┌────────

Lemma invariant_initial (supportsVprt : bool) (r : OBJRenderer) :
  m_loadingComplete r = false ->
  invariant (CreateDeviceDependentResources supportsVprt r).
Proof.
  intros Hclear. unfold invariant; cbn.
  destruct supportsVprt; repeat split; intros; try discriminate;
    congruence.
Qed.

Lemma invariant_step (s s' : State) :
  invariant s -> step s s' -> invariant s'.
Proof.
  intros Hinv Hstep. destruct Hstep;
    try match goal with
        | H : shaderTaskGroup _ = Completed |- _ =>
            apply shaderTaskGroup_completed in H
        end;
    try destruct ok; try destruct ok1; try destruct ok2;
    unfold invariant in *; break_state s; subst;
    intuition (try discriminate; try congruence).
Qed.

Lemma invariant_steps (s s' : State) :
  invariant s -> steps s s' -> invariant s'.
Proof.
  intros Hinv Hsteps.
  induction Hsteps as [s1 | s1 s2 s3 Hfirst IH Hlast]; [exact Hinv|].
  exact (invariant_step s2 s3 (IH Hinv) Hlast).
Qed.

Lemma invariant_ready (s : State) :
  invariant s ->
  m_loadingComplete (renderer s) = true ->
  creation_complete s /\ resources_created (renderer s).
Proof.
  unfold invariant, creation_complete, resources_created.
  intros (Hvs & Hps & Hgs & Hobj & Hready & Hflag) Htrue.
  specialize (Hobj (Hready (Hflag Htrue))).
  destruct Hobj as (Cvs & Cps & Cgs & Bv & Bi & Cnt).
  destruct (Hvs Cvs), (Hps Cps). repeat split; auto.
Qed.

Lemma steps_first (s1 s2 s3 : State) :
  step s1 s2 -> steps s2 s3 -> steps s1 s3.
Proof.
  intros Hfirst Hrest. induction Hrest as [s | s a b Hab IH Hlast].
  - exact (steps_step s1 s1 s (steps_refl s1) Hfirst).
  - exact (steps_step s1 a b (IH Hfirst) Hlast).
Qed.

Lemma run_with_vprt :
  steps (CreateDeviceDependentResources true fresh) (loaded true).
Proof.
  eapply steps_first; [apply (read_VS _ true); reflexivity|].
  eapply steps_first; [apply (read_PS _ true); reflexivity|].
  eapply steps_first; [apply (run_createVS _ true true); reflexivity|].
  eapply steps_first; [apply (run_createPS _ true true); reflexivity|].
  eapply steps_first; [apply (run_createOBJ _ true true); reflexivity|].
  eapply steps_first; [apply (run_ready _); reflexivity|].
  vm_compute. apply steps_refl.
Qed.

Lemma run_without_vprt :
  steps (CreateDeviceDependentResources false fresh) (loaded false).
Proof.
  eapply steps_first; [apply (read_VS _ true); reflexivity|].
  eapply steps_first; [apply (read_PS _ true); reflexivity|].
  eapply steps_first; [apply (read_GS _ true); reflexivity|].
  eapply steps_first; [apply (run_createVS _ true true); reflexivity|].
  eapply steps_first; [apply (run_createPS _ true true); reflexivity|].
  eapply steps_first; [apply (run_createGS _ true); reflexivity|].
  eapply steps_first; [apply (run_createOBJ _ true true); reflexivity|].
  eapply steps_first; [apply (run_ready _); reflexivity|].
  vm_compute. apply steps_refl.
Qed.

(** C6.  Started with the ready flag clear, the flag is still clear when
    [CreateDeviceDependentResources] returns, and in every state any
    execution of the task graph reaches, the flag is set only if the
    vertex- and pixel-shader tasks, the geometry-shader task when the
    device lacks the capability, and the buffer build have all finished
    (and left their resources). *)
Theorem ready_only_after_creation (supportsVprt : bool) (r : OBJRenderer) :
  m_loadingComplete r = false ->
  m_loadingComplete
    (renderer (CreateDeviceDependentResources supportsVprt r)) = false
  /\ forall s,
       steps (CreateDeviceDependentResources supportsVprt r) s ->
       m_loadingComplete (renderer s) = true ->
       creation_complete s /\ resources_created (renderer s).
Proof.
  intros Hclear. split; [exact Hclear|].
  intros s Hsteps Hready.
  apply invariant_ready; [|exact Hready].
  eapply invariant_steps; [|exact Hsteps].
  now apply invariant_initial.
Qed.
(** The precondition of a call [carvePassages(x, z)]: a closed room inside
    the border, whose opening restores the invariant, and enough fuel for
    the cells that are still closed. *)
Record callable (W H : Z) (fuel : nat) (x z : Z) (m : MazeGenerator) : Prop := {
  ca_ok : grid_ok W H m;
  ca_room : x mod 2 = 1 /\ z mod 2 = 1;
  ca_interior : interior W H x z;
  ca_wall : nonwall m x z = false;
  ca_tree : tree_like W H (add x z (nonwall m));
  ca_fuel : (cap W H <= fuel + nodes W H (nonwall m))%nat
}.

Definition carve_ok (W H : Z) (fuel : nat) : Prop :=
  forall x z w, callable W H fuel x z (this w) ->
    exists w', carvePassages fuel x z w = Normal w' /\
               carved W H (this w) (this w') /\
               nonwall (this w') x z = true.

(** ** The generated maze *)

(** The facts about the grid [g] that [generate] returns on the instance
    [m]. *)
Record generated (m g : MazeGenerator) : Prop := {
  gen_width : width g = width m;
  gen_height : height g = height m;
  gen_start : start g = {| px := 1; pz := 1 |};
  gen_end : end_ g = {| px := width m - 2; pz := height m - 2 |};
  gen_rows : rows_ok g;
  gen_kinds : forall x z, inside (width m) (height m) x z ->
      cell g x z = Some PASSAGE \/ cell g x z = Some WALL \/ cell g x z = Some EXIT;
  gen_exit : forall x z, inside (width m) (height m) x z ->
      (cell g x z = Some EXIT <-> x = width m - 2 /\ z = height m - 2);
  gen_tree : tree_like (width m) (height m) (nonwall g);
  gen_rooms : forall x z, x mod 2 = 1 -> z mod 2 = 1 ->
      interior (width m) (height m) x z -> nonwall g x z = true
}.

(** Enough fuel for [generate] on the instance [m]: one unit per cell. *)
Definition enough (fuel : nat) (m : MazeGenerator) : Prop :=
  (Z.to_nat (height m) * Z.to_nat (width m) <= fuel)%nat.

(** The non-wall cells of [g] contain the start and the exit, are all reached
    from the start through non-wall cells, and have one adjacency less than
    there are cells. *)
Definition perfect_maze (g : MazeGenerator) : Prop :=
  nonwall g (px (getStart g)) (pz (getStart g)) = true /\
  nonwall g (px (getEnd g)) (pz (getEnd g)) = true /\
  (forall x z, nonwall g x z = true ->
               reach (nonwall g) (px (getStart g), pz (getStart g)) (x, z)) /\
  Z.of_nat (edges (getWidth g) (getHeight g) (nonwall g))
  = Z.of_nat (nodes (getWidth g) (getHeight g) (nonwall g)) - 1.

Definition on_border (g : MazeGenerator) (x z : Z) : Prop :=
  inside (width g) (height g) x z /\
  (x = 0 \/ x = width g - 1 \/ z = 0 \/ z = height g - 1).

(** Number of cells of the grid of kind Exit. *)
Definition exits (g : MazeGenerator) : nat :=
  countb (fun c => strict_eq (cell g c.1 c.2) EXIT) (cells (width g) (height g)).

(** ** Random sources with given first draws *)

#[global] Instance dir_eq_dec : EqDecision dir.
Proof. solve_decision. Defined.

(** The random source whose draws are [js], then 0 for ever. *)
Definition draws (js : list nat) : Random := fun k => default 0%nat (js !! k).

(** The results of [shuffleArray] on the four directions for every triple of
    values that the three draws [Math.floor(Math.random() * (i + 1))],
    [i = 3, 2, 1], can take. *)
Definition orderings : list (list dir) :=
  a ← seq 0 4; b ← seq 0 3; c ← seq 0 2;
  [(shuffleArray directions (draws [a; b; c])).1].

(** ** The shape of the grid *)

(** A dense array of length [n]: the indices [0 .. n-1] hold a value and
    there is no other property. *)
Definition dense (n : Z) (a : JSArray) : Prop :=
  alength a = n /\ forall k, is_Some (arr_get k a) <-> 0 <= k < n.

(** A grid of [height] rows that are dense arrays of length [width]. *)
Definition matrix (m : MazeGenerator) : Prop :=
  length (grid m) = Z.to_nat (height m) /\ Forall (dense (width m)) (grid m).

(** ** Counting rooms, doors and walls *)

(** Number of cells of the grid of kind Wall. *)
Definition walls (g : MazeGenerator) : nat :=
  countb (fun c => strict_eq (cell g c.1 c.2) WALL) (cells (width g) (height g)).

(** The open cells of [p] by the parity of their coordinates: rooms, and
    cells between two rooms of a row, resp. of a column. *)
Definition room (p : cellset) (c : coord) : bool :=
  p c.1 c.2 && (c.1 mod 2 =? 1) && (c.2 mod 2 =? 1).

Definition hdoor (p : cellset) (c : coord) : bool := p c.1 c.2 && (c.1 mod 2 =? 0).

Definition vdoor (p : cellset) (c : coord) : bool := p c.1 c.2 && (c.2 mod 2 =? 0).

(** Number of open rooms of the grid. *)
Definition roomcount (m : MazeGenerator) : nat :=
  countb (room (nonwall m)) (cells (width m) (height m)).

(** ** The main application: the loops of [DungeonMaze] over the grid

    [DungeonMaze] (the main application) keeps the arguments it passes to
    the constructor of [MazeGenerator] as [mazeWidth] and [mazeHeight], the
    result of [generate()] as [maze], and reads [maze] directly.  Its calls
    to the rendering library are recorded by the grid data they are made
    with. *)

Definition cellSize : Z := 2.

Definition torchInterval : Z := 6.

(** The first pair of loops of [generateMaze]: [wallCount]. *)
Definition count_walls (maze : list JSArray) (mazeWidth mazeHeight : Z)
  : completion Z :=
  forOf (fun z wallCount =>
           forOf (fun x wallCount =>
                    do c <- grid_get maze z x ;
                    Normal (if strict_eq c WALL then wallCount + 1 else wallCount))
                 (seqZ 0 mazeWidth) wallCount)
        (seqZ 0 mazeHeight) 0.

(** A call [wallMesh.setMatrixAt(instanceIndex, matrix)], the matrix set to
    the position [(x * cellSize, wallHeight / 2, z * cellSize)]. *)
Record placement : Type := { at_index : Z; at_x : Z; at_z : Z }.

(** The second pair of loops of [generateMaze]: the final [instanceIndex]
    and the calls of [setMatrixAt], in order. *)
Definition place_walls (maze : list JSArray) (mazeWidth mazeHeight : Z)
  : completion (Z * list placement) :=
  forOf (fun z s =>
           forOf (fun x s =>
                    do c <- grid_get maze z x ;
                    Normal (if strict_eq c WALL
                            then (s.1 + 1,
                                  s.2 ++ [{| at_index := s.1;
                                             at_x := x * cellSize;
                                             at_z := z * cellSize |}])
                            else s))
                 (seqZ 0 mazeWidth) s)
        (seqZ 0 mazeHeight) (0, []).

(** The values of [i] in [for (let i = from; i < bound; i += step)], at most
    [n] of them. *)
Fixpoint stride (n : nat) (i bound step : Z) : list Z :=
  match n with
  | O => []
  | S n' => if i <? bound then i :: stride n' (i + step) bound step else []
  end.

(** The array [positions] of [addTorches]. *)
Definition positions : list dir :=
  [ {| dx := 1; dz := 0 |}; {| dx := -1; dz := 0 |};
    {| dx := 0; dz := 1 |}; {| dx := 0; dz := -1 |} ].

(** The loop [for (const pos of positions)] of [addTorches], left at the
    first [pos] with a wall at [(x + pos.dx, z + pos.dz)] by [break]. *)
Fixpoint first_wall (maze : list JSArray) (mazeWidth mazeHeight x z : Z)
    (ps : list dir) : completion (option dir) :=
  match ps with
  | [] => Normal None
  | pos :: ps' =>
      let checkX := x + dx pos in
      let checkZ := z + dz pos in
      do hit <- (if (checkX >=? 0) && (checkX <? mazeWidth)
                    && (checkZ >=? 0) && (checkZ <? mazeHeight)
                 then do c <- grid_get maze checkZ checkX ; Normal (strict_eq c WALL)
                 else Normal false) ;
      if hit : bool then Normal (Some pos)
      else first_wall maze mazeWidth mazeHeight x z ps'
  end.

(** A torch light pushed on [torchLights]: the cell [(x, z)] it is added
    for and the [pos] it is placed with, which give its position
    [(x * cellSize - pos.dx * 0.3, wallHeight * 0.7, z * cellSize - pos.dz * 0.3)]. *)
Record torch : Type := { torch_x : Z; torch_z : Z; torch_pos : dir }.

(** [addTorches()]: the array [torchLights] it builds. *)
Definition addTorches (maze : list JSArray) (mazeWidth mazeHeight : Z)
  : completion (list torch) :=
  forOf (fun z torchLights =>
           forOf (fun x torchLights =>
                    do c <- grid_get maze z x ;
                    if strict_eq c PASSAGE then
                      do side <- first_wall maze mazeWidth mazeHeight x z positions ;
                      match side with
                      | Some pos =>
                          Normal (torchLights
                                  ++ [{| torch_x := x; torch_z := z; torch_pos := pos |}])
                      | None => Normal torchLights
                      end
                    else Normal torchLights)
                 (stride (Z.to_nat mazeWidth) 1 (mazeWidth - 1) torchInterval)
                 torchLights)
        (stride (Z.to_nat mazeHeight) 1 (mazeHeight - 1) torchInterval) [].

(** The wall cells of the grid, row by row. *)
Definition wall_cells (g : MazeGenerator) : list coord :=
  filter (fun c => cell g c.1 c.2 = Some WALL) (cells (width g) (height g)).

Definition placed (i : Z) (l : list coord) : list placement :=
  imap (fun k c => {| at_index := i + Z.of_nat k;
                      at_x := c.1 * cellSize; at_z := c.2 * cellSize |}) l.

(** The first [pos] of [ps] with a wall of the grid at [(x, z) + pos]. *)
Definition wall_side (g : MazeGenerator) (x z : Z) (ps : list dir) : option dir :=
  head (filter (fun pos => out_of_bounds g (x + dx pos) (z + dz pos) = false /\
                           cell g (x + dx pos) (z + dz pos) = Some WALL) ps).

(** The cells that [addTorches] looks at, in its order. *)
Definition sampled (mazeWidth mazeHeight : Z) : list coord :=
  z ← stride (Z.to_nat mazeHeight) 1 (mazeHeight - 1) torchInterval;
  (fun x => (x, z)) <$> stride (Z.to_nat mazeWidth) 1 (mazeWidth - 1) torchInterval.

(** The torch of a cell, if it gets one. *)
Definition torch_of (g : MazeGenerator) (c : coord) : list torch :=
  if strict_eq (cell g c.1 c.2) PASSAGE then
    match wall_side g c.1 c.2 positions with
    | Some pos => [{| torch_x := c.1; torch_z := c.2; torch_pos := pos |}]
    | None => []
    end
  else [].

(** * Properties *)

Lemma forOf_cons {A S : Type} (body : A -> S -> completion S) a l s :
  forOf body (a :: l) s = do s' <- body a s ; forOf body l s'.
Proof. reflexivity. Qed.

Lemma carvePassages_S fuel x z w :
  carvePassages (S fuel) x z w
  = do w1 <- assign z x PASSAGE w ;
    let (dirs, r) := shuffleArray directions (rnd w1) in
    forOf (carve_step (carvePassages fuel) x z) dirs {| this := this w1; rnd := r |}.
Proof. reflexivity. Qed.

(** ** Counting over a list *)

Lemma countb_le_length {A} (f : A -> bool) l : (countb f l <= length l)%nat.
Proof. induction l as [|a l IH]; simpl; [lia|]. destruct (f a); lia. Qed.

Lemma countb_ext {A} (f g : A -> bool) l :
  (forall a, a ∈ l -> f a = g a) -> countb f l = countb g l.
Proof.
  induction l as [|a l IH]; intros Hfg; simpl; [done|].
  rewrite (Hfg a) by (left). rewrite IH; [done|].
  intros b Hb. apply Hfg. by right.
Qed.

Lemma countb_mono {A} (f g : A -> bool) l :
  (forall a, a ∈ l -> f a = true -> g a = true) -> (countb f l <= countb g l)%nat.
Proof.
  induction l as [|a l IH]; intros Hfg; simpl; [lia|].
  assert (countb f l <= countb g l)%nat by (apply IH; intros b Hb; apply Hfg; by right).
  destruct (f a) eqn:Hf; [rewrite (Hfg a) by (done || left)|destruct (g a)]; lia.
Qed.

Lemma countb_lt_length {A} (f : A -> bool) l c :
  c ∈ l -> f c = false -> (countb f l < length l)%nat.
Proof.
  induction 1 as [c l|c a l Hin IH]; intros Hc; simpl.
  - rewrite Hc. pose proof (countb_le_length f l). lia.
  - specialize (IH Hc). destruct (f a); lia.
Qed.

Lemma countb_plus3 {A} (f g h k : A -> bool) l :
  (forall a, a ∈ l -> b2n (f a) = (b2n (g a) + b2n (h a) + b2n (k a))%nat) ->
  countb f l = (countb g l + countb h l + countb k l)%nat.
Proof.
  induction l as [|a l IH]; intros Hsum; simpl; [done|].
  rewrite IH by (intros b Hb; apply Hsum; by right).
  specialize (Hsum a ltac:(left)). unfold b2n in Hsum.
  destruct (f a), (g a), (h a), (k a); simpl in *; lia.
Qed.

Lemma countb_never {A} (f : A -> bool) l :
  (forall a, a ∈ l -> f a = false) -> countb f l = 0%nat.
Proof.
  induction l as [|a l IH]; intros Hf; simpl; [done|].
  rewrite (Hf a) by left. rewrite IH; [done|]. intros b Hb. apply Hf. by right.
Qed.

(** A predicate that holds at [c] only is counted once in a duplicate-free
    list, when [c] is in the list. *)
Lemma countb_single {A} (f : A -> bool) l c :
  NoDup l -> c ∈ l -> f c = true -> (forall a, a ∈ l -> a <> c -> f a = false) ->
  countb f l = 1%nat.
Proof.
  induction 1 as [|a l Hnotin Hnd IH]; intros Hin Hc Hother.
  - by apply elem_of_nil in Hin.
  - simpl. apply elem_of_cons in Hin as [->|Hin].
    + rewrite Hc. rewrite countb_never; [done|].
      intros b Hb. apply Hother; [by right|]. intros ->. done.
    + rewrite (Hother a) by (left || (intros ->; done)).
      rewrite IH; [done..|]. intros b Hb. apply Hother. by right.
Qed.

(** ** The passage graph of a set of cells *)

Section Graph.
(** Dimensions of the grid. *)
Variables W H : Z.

└────────

- **TASK REQUIREMENTS**
One stretch of the lines above is wanted, from the line that contains "at_index := s.1;" through the line that contains "pos :: ps' =>". Output it exactly.

- **WRITTEN SOLUTION**
                                  s.2 ++ [{| at_index := s.1;
                                             at_x := x * cellSize;
                                             at_z := z * cellSize |}])
                            else s))
                 (seqZ 0 mazeWidth) s)
        (seqZ 0 mazeHeight) (0, []).

(** The values of [i] in [for (let i = from; i < bound; i += step)], at most
    [n] of them. *)
Fixpoint stride (n : nat) (i bound step : Z) : list Z :=
  match n with
  | O => []
  | S n' => if i <? bound then i :: stride n' (i + step) bound step else []
  end.

(** The array [positions] of [addTorches]. *)
Definition positions : list dir :=
  [ {| dx := 1; dz := 0 |}; {| dx := -1; dz := 0 |};
    {| dx := 0; dz := 1 |}; {| dx := 0; dz := -1 |} ].

(** The loop [for (const pos of positions)] of [addTorches], left at the
    first [pos] with a wall at [(x + pos.dx, z + pos.dz)] by [break]. *)
Fixpoint first_wall (maze : list JSArray) (mazeWidth mazeHeight x z : Z)
    (ps : list dir) : completion (option dir) :=
  match ps with
  | [] => Normal None
  | pos :: ps' =>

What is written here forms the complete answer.